§ **ACTIVITY**: Through the line that contains "(** [enum class NodeType] *)", return the data below exactly, starting at its first line; leave the rest out.
═══ DATA TO USE
(** * BT::basic_types — typed values, string conversion and port metadata

    A shallow embedding of [include/behaviortree_cpp/basic_types.h]:
    the three enumerations, the [convertFromString] / [toStr] template
    families, [PortInfo], [CreatePort] and the static discovery of
    [providedPorts].

    Conventions.
    - A C++ type argument [T] is a value of [CppType]; [typeid(T)] is the
      type itself, and a value of type [T] inhabits [cpp_value T].
    - A call either returns or throws, and may write to [std::cerr]; both
      are recorded in [Exec].
    - A [std::function] that may be empty is an [option].
    - A member function that mutates [*this] returns the new object next
      to the outcome of the call. *)

From Stdlib Require Import ZArith Ascii String List Lia.
From stdpp Require Import base decidable option list strings pretty gmap.

Local Open Scope string_scope.

(* ================================================================== *)
(** ** Enumerations *)

(** [enum class NodeType] *)
Inductive NodeType :=
| UNDEFINED | ACTION | CONDITION | CONTROL | DECORATOR | SUBTREE.

(** [enum class NodeStatus] *)
Inductive NodeStatus :=
| IDLE | RUNNING | SUCCESS | FAILURE | SKIPPED.

(** [enum class PortDirection] *)
Inductive PortDirection :=
| INPUT | OUTPUT | INOUT.

(** The enumerators' underlying values, as the header assigns them. *)
Definition NodeType_value (t : NodeType) : Z :=
  match t with
  | UNDEFINED => 0 | ACTION => 1 | CONDITION => 2
  | CONTROL => 3 | DECORATOR => 4 | SUBTREE => 5
  end.

Definition NodeStatus_value (s : NodeStatus) : Z :=
  match s with
  | IDLE => 0 | RUNNING => 1 | SUCCESS => 2 | FAILURE => 3 | SKIPPED => 4
  end.

Definition PortDirection_value (d : PortDirection) : Z :=
  match d with
  | INPUT => 0 | OUTPUT => 1 | INOUT => 2
  end.

(** [==] and [!=] on a scoped enumeration compare the underlying values. *)
Definition NodeStatus_eq (a b : NodeStatus) : bool :=
  (NodeStatus_value a =? NodeStatus_value b)%Z.

Definition NodeStatus_ne (a b : NodeStatus) : bool :=
  negb (NodeStatus_eq a b).

(** [isStatusActive]:
    [return status != NodeStatus::IDLE && status != NodeStatus::SKIPPED;] *)
Definition isStatusActive (status : NodeStatus) : bool :=
  NodeStatus_ne status IDLE && NodeStatus_ne status SKIPPED.

(** [isStatusCompleted]:
    [return status == NodeStatus::SUCCESS || status == NodeStatus::FAILURE;] *)
Definition isStatusCompleted (status : NodeStatus) : bool :=
  NodeStatus_eq status SUCCESS || NodeStatus_eq status FAILURE.

#[global] Instance NodeType_eq_dec : EqDecision NodeType.
Proof. solve_decision. Defined.
#[global] Instance NodeStatus_eq_dec : EqDecision NodeStatus.
Proof. solve_decision. Defined.
#[global] Instance PortDirection_eq_dec : EqDecision PortDirection.
Proof. solve_decision. Defined.

(* ================================================================== *)
(** ** C++ types and their values *)

(** The arithmetic types ([std::is_arithmetic_v]). *)
Inductive Arithmetic :=
| Bool
| Char | SignedChar | UnsignedChar
| Short | UnsignedShort
| Int | Unsigned
| Long | UnsignedLong
| LongLong | UnsignedLongLong
| Float | Double | LongDouble.

(** The types a template of the header can be instantiated at.  [TClass]
    stands for any other class type, identified by its name; its flag
    records whether a [StringView] can be constructed from it. *)
Inductive CppType :=
| TVoid
| TAnyTypeAllowed                 (* PortInfo::AnyTypeAllowed *)
| TArith (a : Arithmetic)
| TStdString                      (* std::string *)
| TConstCharPtr                   (* const char* *)
| TStringView                     (* std::string_view *)
| TVectorInt                      (* std::vector<int> *)
| TVectorDouble                   (* std::vector<double> *)
| TNodeStatus
| TNodeType
| TPortDirection
| TClass (name : string) (to_string_view : bool).

#[global] Instance Arithmetic_eq_dec : EqDecision Arithmetic.
Proof. solve_decision. Defined.
#[global] Instance CppType_eq_dec : EqDecision CppType.
Proof. solve_decision. Defined.

(** [std::type_index]: the identity of a type. *)
Definition type_index := CppType.
Definition typeid (T : CppType) : type_index := T.

Definition is_floating_point (a : Arithmetic) : bool :=
  match a with
  | Float | Double | LongDouble => true
  | _ => false
  end.

(** [std::is_arithmetic_v<T>] *)
Definition is_arithmetic (T : CppType) : bool :=
  match T with
  | TArith _ => true
  | _ => false
  end.

(** [std::is_constructible_v<StringView, T>] *)
Definition is_constructible_StringView (T : CppType) : bool :=
  match T with
  | TStdString | TConstCharPtr | TStringView => true
  | TClass _ to_string_view => to_string_view
  | _ => false
  end.

(** [std::is_same<T, void>::value] *)
Definition is_same_void (T : CppType) : bool :=
  match T with
  | TVoid => true
  | _ => false
  end.

(** Values of an arithmetic type: a [bool], the mathematical value of an
    integer, or the bit pattern of a floating-point number. *)
Definition arith_value (a : Arithmetic) : Type :=
  match a with
  | Bool => bool
  | _ => Z
  end.

(** Values of type [T].  [void] has none; the empty struct
    [AnyTypeAllowed] has one; an object of another class is its bytes. *)
Definition cpp_value (T : CppType) : Type :=
  match T with
  | TVoid => Empty_set
  | TAnyTypeAllowed => unit
  | TArith a => arith_value a
  | TStdString | TConstCharPtr | TStringView => string
  | TVectorInt | TVectorDouble => list Z
  | TNodeStatus => NodeStatus
  | TNodeType => NodeType
  | TPortDirection => PortDirection
  | TClass _ _ => list Byte.byte
  end.

(* ================================================================== *)
(** ** Calls: exceptions and [std::cerr] *)

(** The two exception classes of [behaviortree_cpp/exceptions.h] that
    the header throws, with their [what()]. *)
Inductive Exception :=
| LogicError (what : string)
| RuntimeError (what : string).

Inductive Result (A : Type) :=
| Returned (a : A)
| Thrown (e : Exception).
Arguments Returned {A} a.
Arguments Thrown {A} e.

(** A finished call: what it wrote to [std::cerr], and how it ended. *)
Record Exec (A : Type) := MkExec { cerr : string; outcome : Result A }.
Arguments MkExec {A} cerr outcome.
Arguments cerr {A} _.
Arguments outcome {A} _.

#[global] Instance Exec_ret : MRet Exec :=
  fun A a => MkExec "" (Returned a).

#[global] Instance Exec_throw : MThrow Exception Exec :=
  fun A e => MkExec "" (Thrown e).

#[global] Instance Exec_bind : MBind Exec :=
  fun A B f m =>
    match outcome m with
    | Returned a => MkExec (cerr m +:+ cerr (f a)) (outcome (f a))
    | Thrown e => MkExec (cerr m) (Thrown e)
    end.

(** [std::cerr << text] *)
Definition cerr_write (text : string) : Exec unit :=
  MkExec text (Returned tt).

(** ['\n'], also what [std::endl] writes. *)
Definition endl : string := String (ascii_of_nat 10) "".

(** A call is silent when it writes nothing and throws nothing. *)
Definition silent {A} (m : Exec A) : Prop :=
  cerr m = "" /\ exists a, outcome m = Returned a.

Definition throws {A} (m : Exec A) : Prop :=
  exists e, outcome m = Thrown e.

Definition is_LogicError (e : Exception) : bool :=
  match e with
  | LogicError _ => true
  | RuntimeError _ => false
  end.

(** [s] occurs in [text]. *)
Definition mentions (text s : string) : Prop :=
  exists before after, text = before +:+ s +:+ after.

(* ================================================================== *)
(** ** [BT::Any] *)

(** Modelled from the spec: [BT::Any] of [utils/safe_any.hpp], which is
    not among the sources.  A Value "holds one value of any type plus
    its type identity"; a default-constructed one is empty. *)
Inductive Any :=
| Any_empty
| Any_of (T : CppType) (v : cpp_value T).

(** [std::function<Any(StringView)>], possibly empty. *)
Definition StringConverter := option (string -> Exec Any).

(* ================================================================== *)
(** ** Canonical text of the enumerations *)

(** An enumeration with a textual vocabulary: its enumerators and the
    name of each. *)
Class CanonicalText (E : Type) := {
  enumerators : list E;
  canonical : E -> string;
  type_label : string
}.

(** Modelled from the spec: [toStr<NodeStatus>], [toStr<NodeType>] and
    [toStr<PortDirection>] are declared in the header and defined in
    [basic_types.cpp], which is not among the sources.  "Every
    enumerated value has exactly one canonical uppercase textual form";
    the vocabulary is the one of the spec's data model. *)
#[global] Instance NodeStatus_text : CanonicalText NodeStatus := {
  enumerators := [IDLE; RUNNING; SUCCESS; FAILURE; SKIPPED];
  canonical s :=
    match s with
    | IDLE => "IDLE" | RUNNING => "RUNNING" | SUCCESS => "SUCCESS"
    | FAILURE => "FAILURE" | SKIPPED => "SKIPPED"
    end;
  type_label := "NodeStatus"
}.

(** Modelled from the spec: [toStr<NodeType>] ([basic_types.cpp]); the
    canonical names of the six node kinds. *)
#[global] Instance NodeType_text : CanonicalText NodeType := {
  enumerators := [UNDEFINED; ACTION; CONDITION; CONTROL; DECORATOR; SUBTREE];
  canonical t :=
    match t with
    | UNDEFINED => "UNDEFINED" | ACTION => "ACTION"
    | CONDITION => "CONDITION" | CONTROL => "CONTROL"
    | DECORATOR => "DECORATOR" | SUBTREE => "SUBTREE"
    end;
  type_label := "NodeType"
}.

(** Modelled from the spec: [toStr<PortDirection>] ([basic_types.cpp]);
    the canonical names of the three directions. *)
#[global] Instance PortDirection_text : CanonicalText PortDirection := {
  enumerators := [INPUT; OUTPUT; INOUT];
  canonical d :=
    match d with
    | INPUT => "INPUT" | OUTPUT => "OUTPUT" | INOUT => "INOUT"
    end;
  type_label := "PortDirection"
}.

(** Modelled from the spec: the body of [convertFromString] at an
    enumeration ([basic_types.cpp]).  "Exact, case-sensitive match
    against the enum's canonical all-caps names; unmatched text fails
    with a descriptive error naming the offending value."  The wording
    of the message is not fixed by the spec. *)
Definition convertFromString_enum {E} `{CanonicalText E} (str : string)
  : Exec E :=
  match List.find (fun v => String.eqb str (canonical v)) enumerators with
  | Some v => mret v
  | None =>
      mthrow (RuntimeError
                ("convertFromString(): cannot convert to " +:+ type_label
                 +:+ " the text: " +:+ str))
  end.
(** The listing has no bound of its own on the number of pages: as long as
    the directory answers every request with a page and a cursor that is not
    empty, it goes on fetching and does not return. *)
Theorem listing_goes_on_while_cursors_come (client : Client) :
  (∀ params w, ∃ w' page next,
     GetConversationsContext env client params w = (w', (page, next, None))
     ∧ next ≠ "") →
  ∀ fuel w,
    resultOf (getAllChannels env fuel client w) = None
    ∧ length (traceOf (getAllChannels env fuel client w)) = fuel.
Proof.
  intros Hmore fuel w. unfold getAllChannels.
  generalize (@nil Channel) as acc. generalize "" as cursor. revert w.
  induction fuel as [|fuel IH]; intros w cursor acc; [done |].
  cbn [getAllChannelsFrom]. rewrite bind_run. unfold getConversations.
  destruct (Hmore (mkParams cursor "true") w) as (w1 & page & next & -> & Hne).
  io_simpl. rewrite length_eqb_0_string, bool_decide_eq_false_2 by done.
  destruct (IH w1 next (acc ++ page)) as [-> Hlen]. split; [done |].
  cbn. by rewrite Hlen.
Qed.

End WholeCommands.

(** ** These properties on examples *)

Lemma leave_keeps_default_channels_witness :
  "frame" ∈ orderedNames (selector Join scenarioD_channels)
  ∧ "frame" ∉ orderedNames (selector Leave
                 [mkChannel "C2" "frame" true false false;
                  mkChannel "C1" "_acme" true false false]).
Proof.
  split.
  - apply (proj2 (leave_keeps_default_channels scenarioD_channels)
                 (mkChannel "C2" "frame" false false false)).
    + apply list_elem_of_In. vm_compute. tauto.
    + reflexivity.
    + apply list_elem_of_In. vm_compute. tauto.
  - pose proof (proj1 (leave_keeps_default_channels
                  [mkChannel "C2" "frame" true false false;
                   mkChannel "C1" "_acme" true false false])) as Hall.
    rewrite Forall_forall in Hall. apply (Hall "frame").
    apply list_elem_of_In. vm_compute. tauto.
Defined.

Lemma dry_run_only_prints_witness :
  let sel := selector Join scenarioD_channels in
  let live := commandBody (scriptedEnv scenarioD_script) Join false
                          (slackNew "token") scenarioD_channels noMembership in
  orderedNames sel = ["_acme"; "frame"]
  ∧ plan Join (orderedNames sel) `prefix_of` traceOf live.
Proof.
  cbn zeta. split; [vm_compute; reflexivity |].
  apply (dry_run_only_prints (scriptedEnv scenarioD_script) Join
           (slackNew "token") scenarioD_channels noMembership).
  vm_compute. discriminate.
Defined.

Lemma checkAuth_client_or_error_witness :
  "xoxp-1" ≠ ""
  ∧ traceOf (checkAuth (scriptedEnv quietScript) "xoxp-1" noMembership)
    = [AuthTested None;
       Printed ("Logged in as: operator" +:+ LF +:+ TAB +:+ "Team: team"
                +:+ LF)].
Proof.
  assert ("xoxp-1" ≠ "") as Hkey by discriminate.
  split; [exact Hkey |].
  destruct (proj2 (proj2 (proj2 (checkAuth_client_or_error
              (scriptedEnv quietScript) "xoxp-1" noMembership))) Hkey)
    as (_ & _ & _ & _ & ->).
  reflexivity.
Defined.
(** * Receding-horizon diffusion control of the Panda arm, and the AMPC training loop

    A shallow embedding of [scripts/Panda/panda_inference/inference_diffusion_panda.py]
    and [scripts/train_diffusion/NN_cart_pole_train.py].

    Numbers are exact rationals ([Qc], rationals in lowest terms, so that equality is
    Leibniz equality and every definition evaluates).  Python exceptions (IndexError,
    ValueError on shape mismatch, RuntimeError of [view]) are [None] in the option monad.
    MuJoCo, the diffusion sampler, the optimiser, the data loaders and the wall clock are
    external: each is a class of operations, and what the scripts rely on about their
    shapes is a class of laws. *)

From Stdlib Require Import QArith Qcanon Lia Lqa ZifyNat String.
From stdpp Require Import base numbers option list strings pretty.

(** Linear arithmetic with division and remainder by constants. *)
Ltac nat_divmod := zify; Z.div_mod_to_equations; lia.

(** ** Python loops in the option monad *)

(** [for x in l: s = body(s, x)], stopping at the first exception. *)
Fixpoint for_each {A St : Type} (body : St → A → option St) (s : St) (l : list A) : option St :=
  match l with
  | [] => Some s
  | x :: l' => s' ← body s x; for_each body s' l'
  end.

(** [range(0, n)] *)
Definition range (n : nat) : list nat := seq 0 n.

(** ** numpy arrays *)
Module Numpy.

(** A vector: a rank-one array, or a column [(n,1)] or a row [(1,n)], all of which are
    the same data under [reshape]. *)
Abbreviation vector := (list Qc).

(** A rank-two array as the list of its rows. *)
Abbreviation matrix := (list (list Qc)).

(** A rank-three array or tensor: its shape and its element at each index (this is
    what a strided view is, so that [transpose] is a change of index). *)
Record ndarray3 := Nd3 {
  dim0 : nat;
  dim1 : nat;
  dim2 : nat;
  at3 : nat → nat → nat → Qc
}.

(** [np.zeros((a, b, c))] *)
Definition zeros3 (a b c : nat) : ndarray3 := Nd3 a b c (λ _ _ _, 0%Qc).

(** [np.zeros((n, m))] *)
Definition zeros2 (n m : nat) : matrix := replicate n (replicate m 0%Qc).

(** [a.transpose(2, 1, 0)] *)
Definition transpose210 (a : ndarray3) : ndarray3 :=
  Nd3 (dim2 a) (dim1 a) (dim0 a) (λ i j k, at3 a k j i).

(** [a[:, k, 0]] *)
Definition column (a : ndarray3) (k : nat) : option vector :=
  if (k <? dim1 a) && (0 <? dim2 a)
  then Some (map (λ i, at3 a i k 0%nat) (seq 0 (dim0 a)))
  else None.

(** [a[:, -1, 0]]: the last index of the middle axis. *)
Definition last_column (a : ndarray3) : option vector := column a (dim1 a - 1).

(** [a[0, k, :]] *)
Definition row0 (a : ndarray3) (k : nat) : option vector :=
  if (0 <? dim0 a) && (k <? dim1 a)
  then Some (map (λ j, at3 a 0%nat k j) (seq 0 (dim2 a)))
  else None.

(** [a[:, k, 0] = v], with numpy's broadcasting of a one-element [v]. *)
Definition set_column (a : ndarray3) (k : nat) (v : vector) : option ndarray3 :=
  if (k <? dim1 a) && (0 <? dim2 a) && ((length v =? dim0 a) || (length v =? 1))
  then Some (Nd3 (dim0 a) (dim1 a) (dim2 a)
               (λ i j l, if (j =? k) && (l =? 0)
                         then nth (if length v =? dim0 a then i else 0%nat) v 0%Qc
                         else at3 a i j l))
  else None.

(** [v.reshape(n)] *)
Definition reshape (n : nat) (v : vector) : option vector :=
  if length v =? n then Some v else None.

(** [np.diag(d)] *)
Definition diag (d : vector) : matrix :=
  imap (λ i x, <[i:=x]> (replicate (length d) 0%Qc)) d.

(** [m[i, j]] *)
Definition item2 (m : matrix) (i j : nat) : option Qc := m !! i ≫= (.!! j).

(** [m[i, :] = v], with broadcasting of a one-element [v]. *)
Definition set_row (m : matrix) (i : nat) (v : vector) : option matrix :=
  row ← m !! i;
  if length v =? length row then Some (<[i:=v]> m)
  else if length v =? 1 then Some (<[i:=replicate (length row) (nth 0 v 0%Qc)]> m)
  else None.

(** [m[i, 0] = x] *)
Definition set_item0 (m : matrix) (i : nat) (x : Qc) : option matrix :=
  row ← m !! i;
  if 0 <? length row then Some (<[i:=<[0%nat:=x]> row]> m) else None.

(** [dst[lo:hi] = src] on a column, with broadcasting of a one-element [src]. *)
Definition set_slice (dst : vector) (lo hi : nat) (src : vector) : option vector :=
  let n := (min hi (length dst) - lo)%nat in
  if length src =? n then Some (take lo dst ++ src ++ drop (lo + n) dst)
  else if length src =? 1 then Some (take lo dst ++ replicate n (nth 0 src 0%Qc) ++ drop (lo + n) dst)
  else None.

(** [a - b] on vectors of one shape. *)
Definition vsub (a b : vector) : vector := zip_with Qcminus a b.

(** [casadi.mtimes(m, v)] of a matrix and a column; the inner dimensions must agree. *)
Definition dot (a b : vector) : Qc := foldr Qcplus 0%Qc (zip_with Qcmult a b).
Definition mtimes (m : matrix) (v : vector) : option vector :=
  mapM (λ row, if length row =? length v then Some (dot row v) else None) m.

(** [casadi.sumsqr(v)] *)
Definition sumsqr (v : vector) : Qc := foldr (λ x acc, (x * x + acc)%Qc) 0%Qc v.

(** [np.sum(m)] *)
Definition np_sum (m : matrix) : Qc := foldr (λ row acc, (foldr Qcplus 0 row + acc)%Qc) 0%Qc m.

End Numpy.
Import Numpy.

(** ** The inference script *)
Module Panda.

Definition HORIZON : nat := 128.
Definition TARGET_POS : vector := [Q2Qc (3 # 10); Q2Qc (3 # 10); Q2Qc (1 # 2)].
Definition SAMPLING_STEPS : nat := 200.
Definition CONTROL_RATE : nat := 10.

(** The weights [Q], [R] and [P] of the script ([Q] is the type of rationals here). *)
Definition Qw : matrix := diag [Qc_of_Z 10; Qc_of_Z 10; Qc_of_Z 10].
Definition Rw : Qc := Q2Qc (1 # 2).
Definition Pw : matrix := diag [Qc_of_Z 10; Qc_of_Z 10; Qc_of_Z 10].

(** [W[0,0]*(x[0]-TARGET_POS[0])**2 + W[1,1]*(x[1]-TARGET_POS[1])**2
     + W[2,2]*(x[2]-TARGET_POS[2])**2], the expression [mpc_cost] writes three times. *)
Definition weighted_dev (W : matrix) (x : vector) : option Qc :=
  w0 ← item2 W 0 0; x0 ← x !! 0%nat; t0 ← TARGET_POS !! 0%nat;
  w1 ← item2 W 1 1; x1 ← x !! 1%nat; t1 ← TARGET_POS !! 1%nat;
  w2 ← item2 W 2 2; x2 ← x !! 2%nat; t2 ← TARGET_POS !! 2%nat;
  Some (w0 * (x0 - t0) ^ 2 + w1 * (x1 - t1) ^ 2 + w2 * (x2 - t2) ^ 2)%Qc.

Definition mpc_cost (predicted_states predicted_controls : ndarray3)
    (Qm : matrix) (R : Qc) (P : matrix) : option Qc :=
  let predicted_controls := transpose210 predicted_controls in
  (* initial cost *)
  x_0 ← column predicted_states 0;
  cost ← weighted_dev Qm x_0;
  (* stage cost *)
  cost ← for_each (λ cost i,
            x_i ← column predicted_states (i + 1);
            u_i_1 ← column predicted_controls i;
            u_i ← column predicted_controls (i + 1);
            let delta_u := vsub u_i u_i_1 in
            stage ← weighted_dev Qm x_i;
            Some (cost + (stage + R * sumsqr delta_u))%Qc)
          cost (range (dim1 predicted_controls - 1));
  (* terminal cost *)
  x_end ← last_column predicted_states;
  terminal ← weighted_dev P x_end;
  Some (cost + terminal)%Qc.

(** *** MuJoCo *)

(** The fields of [mujoco.MjData] that the script reads and writes. *)
Record MjData := mkMjData {
  qpos : vector;   (* joint positions *)
  qvel : vector;   (* joint velocities *)
  xpos : matrix;   (* Cartesian position of every body, rows of three *)
  ctrl : vector;   (* actuator controls *)
  rest : vector    (* everything else the engine keeps: time, accelerations, ... *)
}.

(** [data.qpos[:7] = q] and [data.ctrl[:7] = u] *)
Definition set_qpos (d : MjData) (q : vector) : option MjData :=
  q' ← set_slice (qpos d) 0 7 q; Some (mkMjData q' (qvel d) (xpos d) (ctrl d) (rest d)).
Definition set_ctrl (d : MjData) (u : vector) : option MjData :=
  u' ← set_slice (ctrl d) 0 7 u; Some (mkMjData (qpos d) (qvel d) (xpos d) u' (rest d)).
══════
§ **TASK SOLUTION**:
(** * BT::basic_types — typed values, string conversion and port metadata

    A shallow embedding of [include/behaviortree_cpp/basic_types.h]:
    the three enumerations, the [convertFromString] / [toStr] template
    families, [PortInfo], [CreatePort] and the static discovery of
    [providedPorts].

    Conventions.
    - A C++ type argument [T] is a value of [CppType]; [typeid(T)] is the
      type itself, and a value of type [T] inhabits [cpp_value T].
    - A call either returns or throws, and may write to [std::cerr]; both
      are recorded in [Exec].
    - A [std::function] that may be empty is an [option].
    - A member function that mutates [*this] returns the new object next
      to the outcome of the call. *)

From Stdlib Require Import ZArith Ascii String List Lia.
From stdpp Require Import base decidable option list strings pretty gmap.

Local Open Scope string_scope.

(* ================================================================== *)
(** ** Enumerations *)

(** [enum class NodeType] *)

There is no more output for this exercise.